▶

(** [pending_project_documents]: the streams with updates past their snapshot,
    by their first one; [next_pending_document] takes the first of all. *)
Definition is_pending (db : WorkspaceDB) (id : Z) (u : UpdateRow) : bool :=
  upto_update_id (ur_stream u) db <? id.
Definition pending_rows (P : UpdateRow → bool) (upto : Z) (db : WorkspaceDB) : list (Z * UpdateRow) :=
  order_by fst (select (λ id u, P u && (id <=? upto) && is_pending db id u) (collab_updates db)).
Definition pending_project_documents (project : uuid) (upto : Z) (db : WorkspaceDB) :
    list CollaborationDocument :=
  reverse (remove_dups (reverse ((λ iu, ur_stream iu.2) <$>
    pending_rows (λ u, bool_decide (cd_project (ur_stream u) = project)) upto db))).
Definition next_pending_document (db : WorkspaceDB) : option CollaborationDocument :=
  head ((λ iu, ur_stream iu.2) <$> order_by fst (select (is_pending db) (collab_updates db))).

Definition latest_project_update_id (project : uuid) (db : WorkspaceDB) : option Z :=
  last (order_by fst
    (select (λ _ u, bool_decide (cd_project (ur_stream u) = project)) (collab_updates db))).*1.

(** [parse_limit], on the parsed value of the variable. *)
Definition parse_limit (value : option Z) (minimum default_value : Z) : Z :=
  match value with
  | Some v => if minimum <=? v then v else default_value
  | None => default_value
  end.

(** ** workspace::collaboration_projection *)

Inductive CollaborationProjectionOutcome : Type :=
| Projected (document : uuid) (path : text) (collaboration_revision change_sequence : Z)
| Unchanged
| ProjectionEpochChanged
| ProjectionDocumentChanged.

Section blocks.
Context (s : schedule) (now : time) {R : Type} (fail : sqlx_error → R).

◀

• Description of the task: The range runs from the line with "None => default_value" to the last line of the entries above, both included. Restate it word for word.

• Problem solution:
  | None => default_value
  end.

(** ** workspace::collaboration_projection *)

Inductive CollaborationProjectionOutcome : Type :=
| Projected (document : uuid) (path : text) (collaboration_revision change_sequence : Z)
| Unchanged
| ProjectionEpochChanged
| ProjectionDocumentChanged.

Section blocks.
Context (s : schedule) (now : time) {R : Type} (fail : sqlx_error → R).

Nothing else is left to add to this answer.